_Instructions to follow_: Take the entries that follow and return exactly the lines from the one holding "destruct (is_dir_inv _" through the one holding "jsonFileContents items]> cm)", both included. Nothing else is needed.

Start of Information given

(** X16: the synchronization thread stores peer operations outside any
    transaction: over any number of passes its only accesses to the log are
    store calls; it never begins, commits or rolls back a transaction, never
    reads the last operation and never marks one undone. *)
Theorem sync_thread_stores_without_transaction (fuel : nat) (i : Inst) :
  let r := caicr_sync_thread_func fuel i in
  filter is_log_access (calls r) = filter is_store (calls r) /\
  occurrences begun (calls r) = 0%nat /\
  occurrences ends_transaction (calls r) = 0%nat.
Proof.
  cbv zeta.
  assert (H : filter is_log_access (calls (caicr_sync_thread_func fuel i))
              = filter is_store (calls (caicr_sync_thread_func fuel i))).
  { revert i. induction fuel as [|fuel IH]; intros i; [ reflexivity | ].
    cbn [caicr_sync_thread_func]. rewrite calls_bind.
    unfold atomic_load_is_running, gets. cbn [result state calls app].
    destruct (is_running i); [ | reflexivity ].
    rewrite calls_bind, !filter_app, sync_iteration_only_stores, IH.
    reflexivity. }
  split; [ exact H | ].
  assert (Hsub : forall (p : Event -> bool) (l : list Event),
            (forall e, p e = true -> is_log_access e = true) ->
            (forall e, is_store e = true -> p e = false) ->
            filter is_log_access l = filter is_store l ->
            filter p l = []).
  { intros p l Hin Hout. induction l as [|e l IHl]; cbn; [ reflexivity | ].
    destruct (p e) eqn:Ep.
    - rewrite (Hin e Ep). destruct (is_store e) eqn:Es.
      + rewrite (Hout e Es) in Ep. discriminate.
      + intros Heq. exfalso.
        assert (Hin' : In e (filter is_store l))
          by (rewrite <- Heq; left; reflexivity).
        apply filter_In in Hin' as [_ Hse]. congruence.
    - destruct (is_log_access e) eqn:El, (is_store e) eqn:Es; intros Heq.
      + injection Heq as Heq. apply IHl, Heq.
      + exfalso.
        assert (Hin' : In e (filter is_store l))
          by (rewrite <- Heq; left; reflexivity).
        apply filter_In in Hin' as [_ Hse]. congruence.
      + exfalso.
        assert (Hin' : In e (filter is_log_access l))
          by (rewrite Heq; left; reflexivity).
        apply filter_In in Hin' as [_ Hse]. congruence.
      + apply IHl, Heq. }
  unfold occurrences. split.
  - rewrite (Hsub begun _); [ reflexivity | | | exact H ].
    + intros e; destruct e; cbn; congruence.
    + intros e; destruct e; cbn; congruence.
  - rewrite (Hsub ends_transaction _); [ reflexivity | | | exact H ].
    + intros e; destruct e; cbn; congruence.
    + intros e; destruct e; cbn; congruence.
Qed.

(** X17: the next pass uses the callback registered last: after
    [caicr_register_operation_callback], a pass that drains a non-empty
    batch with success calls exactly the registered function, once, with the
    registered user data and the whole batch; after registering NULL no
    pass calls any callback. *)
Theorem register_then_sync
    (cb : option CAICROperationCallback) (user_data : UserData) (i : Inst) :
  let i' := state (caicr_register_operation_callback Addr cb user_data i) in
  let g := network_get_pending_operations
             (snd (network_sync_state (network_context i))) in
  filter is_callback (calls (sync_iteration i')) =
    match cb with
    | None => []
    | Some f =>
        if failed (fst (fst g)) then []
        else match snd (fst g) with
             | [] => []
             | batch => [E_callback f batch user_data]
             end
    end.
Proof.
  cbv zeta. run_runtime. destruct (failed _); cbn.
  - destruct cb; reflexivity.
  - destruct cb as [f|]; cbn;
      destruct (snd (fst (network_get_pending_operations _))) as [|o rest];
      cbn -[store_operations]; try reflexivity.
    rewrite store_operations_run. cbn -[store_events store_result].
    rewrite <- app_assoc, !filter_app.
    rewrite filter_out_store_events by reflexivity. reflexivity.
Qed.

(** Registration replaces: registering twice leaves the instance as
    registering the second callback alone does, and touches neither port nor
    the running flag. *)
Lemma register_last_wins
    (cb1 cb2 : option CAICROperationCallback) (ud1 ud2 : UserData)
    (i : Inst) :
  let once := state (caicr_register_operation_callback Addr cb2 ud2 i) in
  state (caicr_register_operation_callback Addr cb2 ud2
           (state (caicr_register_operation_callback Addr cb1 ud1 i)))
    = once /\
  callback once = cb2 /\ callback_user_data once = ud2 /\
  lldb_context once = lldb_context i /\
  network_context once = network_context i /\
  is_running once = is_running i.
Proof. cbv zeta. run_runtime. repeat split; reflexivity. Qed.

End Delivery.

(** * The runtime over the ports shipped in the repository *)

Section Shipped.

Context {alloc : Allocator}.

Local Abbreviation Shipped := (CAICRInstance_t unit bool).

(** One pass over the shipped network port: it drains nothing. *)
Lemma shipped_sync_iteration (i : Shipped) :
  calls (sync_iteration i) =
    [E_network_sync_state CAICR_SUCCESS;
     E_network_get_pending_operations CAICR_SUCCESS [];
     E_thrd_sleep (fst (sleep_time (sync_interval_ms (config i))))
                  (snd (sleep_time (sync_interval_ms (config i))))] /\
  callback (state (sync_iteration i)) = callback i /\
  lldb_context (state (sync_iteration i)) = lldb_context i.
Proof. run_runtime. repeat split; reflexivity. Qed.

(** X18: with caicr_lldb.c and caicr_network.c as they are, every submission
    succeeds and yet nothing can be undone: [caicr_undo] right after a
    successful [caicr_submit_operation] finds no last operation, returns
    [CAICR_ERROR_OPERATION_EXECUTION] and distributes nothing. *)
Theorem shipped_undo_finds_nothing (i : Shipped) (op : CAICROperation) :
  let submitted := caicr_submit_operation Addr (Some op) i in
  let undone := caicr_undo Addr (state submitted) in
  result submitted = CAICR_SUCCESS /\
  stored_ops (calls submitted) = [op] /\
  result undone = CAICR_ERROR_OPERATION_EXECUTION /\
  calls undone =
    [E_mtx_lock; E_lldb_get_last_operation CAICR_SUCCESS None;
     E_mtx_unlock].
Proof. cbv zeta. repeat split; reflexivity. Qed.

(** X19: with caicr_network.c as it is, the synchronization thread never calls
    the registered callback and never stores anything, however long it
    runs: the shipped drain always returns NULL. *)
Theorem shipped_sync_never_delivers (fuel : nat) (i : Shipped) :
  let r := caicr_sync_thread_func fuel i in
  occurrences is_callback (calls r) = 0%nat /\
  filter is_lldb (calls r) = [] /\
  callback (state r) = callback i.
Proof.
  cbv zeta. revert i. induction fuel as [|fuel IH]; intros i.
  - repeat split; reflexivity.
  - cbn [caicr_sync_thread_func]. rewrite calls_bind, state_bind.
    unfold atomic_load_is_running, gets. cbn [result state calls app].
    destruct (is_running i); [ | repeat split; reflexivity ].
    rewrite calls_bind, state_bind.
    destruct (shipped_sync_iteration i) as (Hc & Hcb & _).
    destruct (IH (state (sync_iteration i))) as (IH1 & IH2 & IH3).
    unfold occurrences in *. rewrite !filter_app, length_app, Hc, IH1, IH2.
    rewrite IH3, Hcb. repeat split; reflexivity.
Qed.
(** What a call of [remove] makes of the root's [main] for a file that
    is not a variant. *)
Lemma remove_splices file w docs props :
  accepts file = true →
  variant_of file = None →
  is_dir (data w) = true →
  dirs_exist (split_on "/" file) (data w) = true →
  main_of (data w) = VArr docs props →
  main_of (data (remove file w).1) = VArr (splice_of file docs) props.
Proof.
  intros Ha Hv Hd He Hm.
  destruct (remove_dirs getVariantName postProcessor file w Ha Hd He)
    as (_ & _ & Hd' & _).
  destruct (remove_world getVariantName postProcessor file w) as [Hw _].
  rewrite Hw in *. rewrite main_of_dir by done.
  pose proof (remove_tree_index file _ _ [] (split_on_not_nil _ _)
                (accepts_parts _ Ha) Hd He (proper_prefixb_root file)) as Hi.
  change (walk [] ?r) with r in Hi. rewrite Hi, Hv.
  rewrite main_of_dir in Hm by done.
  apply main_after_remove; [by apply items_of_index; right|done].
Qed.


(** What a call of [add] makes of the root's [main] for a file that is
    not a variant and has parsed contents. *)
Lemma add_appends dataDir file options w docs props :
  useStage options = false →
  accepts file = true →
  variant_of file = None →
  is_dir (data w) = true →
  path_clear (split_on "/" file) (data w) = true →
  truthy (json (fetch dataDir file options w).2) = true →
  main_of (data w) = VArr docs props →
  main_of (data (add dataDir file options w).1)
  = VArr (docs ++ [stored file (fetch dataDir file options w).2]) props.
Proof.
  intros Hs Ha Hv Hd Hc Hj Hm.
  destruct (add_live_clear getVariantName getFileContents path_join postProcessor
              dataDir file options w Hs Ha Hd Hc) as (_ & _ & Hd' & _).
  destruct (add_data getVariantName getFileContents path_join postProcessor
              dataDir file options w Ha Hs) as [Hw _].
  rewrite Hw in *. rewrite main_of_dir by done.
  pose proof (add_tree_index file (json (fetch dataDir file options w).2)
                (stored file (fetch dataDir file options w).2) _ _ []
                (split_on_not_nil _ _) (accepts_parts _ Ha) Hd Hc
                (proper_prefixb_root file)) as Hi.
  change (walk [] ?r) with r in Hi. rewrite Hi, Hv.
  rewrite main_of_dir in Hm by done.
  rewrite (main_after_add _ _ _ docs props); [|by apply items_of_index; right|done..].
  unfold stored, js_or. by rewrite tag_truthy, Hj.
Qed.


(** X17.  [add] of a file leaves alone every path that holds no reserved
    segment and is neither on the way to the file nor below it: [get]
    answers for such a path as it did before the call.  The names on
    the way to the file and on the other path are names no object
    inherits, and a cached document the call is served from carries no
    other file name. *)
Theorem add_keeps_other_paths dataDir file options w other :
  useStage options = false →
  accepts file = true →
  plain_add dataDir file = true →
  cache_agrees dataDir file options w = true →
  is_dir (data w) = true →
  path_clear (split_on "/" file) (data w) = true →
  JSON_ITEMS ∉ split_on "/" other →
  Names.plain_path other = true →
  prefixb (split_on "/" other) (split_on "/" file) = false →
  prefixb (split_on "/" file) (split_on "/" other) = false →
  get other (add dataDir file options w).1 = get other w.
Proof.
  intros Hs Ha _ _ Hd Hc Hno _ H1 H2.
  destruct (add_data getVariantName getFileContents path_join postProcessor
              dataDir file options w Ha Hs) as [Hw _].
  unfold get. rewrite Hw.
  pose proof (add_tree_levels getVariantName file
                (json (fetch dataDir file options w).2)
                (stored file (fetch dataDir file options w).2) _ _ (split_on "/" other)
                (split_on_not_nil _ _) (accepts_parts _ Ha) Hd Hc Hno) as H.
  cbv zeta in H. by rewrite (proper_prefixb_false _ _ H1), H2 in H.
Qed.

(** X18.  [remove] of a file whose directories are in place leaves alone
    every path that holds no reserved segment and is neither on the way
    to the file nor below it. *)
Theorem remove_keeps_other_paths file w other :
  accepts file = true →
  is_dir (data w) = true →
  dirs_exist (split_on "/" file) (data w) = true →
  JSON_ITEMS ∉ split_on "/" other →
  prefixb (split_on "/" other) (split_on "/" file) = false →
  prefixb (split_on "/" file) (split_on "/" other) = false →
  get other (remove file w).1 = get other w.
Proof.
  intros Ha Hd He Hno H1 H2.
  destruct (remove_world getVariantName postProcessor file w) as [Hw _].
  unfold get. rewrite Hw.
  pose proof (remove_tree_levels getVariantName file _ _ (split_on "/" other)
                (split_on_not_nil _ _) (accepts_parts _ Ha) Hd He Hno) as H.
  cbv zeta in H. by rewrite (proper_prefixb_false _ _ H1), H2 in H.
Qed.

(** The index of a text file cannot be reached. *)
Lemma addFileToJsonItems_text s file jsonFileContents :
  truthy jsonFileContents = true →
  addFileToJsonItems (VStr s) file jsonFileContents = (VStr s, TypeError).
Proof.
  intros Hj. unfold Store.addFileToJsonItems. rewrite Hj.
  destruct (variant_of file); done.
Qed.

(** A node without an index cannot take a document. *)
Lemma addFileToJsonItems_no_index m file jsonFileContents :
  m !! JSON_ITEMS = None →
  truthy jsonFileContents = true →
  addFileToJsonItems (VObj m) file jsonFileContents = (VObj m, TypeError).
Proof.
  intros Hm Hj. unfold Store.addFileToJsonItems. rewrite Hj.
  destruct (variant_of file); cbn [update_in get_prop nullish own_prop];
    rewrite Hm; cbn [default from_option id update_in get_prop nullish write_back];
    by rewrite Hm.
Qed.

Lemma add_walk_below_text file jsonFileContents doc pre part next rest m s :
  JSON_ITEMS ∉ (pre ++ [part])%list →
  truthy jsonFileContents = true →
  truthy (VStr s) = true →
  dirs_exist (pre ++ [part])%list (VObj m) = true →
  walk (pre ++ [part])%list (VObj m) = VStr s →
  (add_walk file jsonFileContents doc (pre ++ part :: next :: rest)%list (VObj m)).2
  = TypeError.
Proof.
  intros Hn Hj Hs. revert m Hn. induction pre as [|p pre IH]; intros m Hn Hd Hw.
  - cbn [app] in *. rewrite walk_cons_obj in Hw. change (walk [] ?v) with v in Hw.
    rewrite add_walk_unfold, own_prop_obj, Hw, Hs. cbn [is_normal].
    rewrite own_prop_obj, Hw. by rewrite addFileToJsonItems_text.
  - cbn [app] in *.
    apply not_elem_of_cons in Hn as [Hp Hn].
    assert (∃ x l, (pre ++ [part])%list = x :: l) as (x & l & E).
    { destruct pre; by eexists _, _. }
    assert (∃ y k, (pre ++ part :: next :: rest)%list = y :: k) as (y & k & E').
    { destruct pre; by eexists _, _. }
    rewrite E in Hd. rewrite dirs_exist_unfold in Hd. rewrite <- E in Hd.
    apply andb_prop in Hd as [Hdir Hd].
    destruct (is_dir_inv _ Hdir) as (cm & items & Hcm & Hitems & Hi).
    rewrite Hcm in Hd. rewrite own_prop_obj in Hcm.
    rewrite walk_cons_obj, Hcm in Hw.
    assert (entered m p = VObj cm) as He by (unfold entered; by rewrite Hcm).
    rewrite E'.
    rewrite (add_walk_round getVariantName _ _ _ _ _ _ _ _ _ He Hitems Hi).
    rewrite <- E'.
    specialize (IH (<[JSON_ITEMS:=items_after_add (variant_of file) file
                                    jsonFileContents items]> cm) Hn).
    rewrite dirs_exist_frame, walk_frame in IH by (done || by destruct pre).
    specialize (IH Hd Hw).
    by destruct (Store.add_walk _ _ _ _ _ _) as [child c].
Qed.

End of Information given

_Answer to the problem_:
    destruct (is_dir_inv _ Hdir) as (cm & items & Hcm & Hitems & Hi).
    rewrite Hcm in Hd. rewrite own_prop_obj in Hcm.
    rewrite walk_cons_obj, Hcm in Hw.
    assert (entered m p = VObj cm) as He by (unfold entered; by rewrite Hcm).
    rewrite E'.
    rewrite (add_walk_round getVariantName _ _ _ _ _ _ _ _ _ He Hitems Hi).
    rewrite <- E'.
    specialize (IH (<[JSON_ITEMS:=items_after_add (variant_of file) file
                                    jsonFileContents items]> cm) Hn).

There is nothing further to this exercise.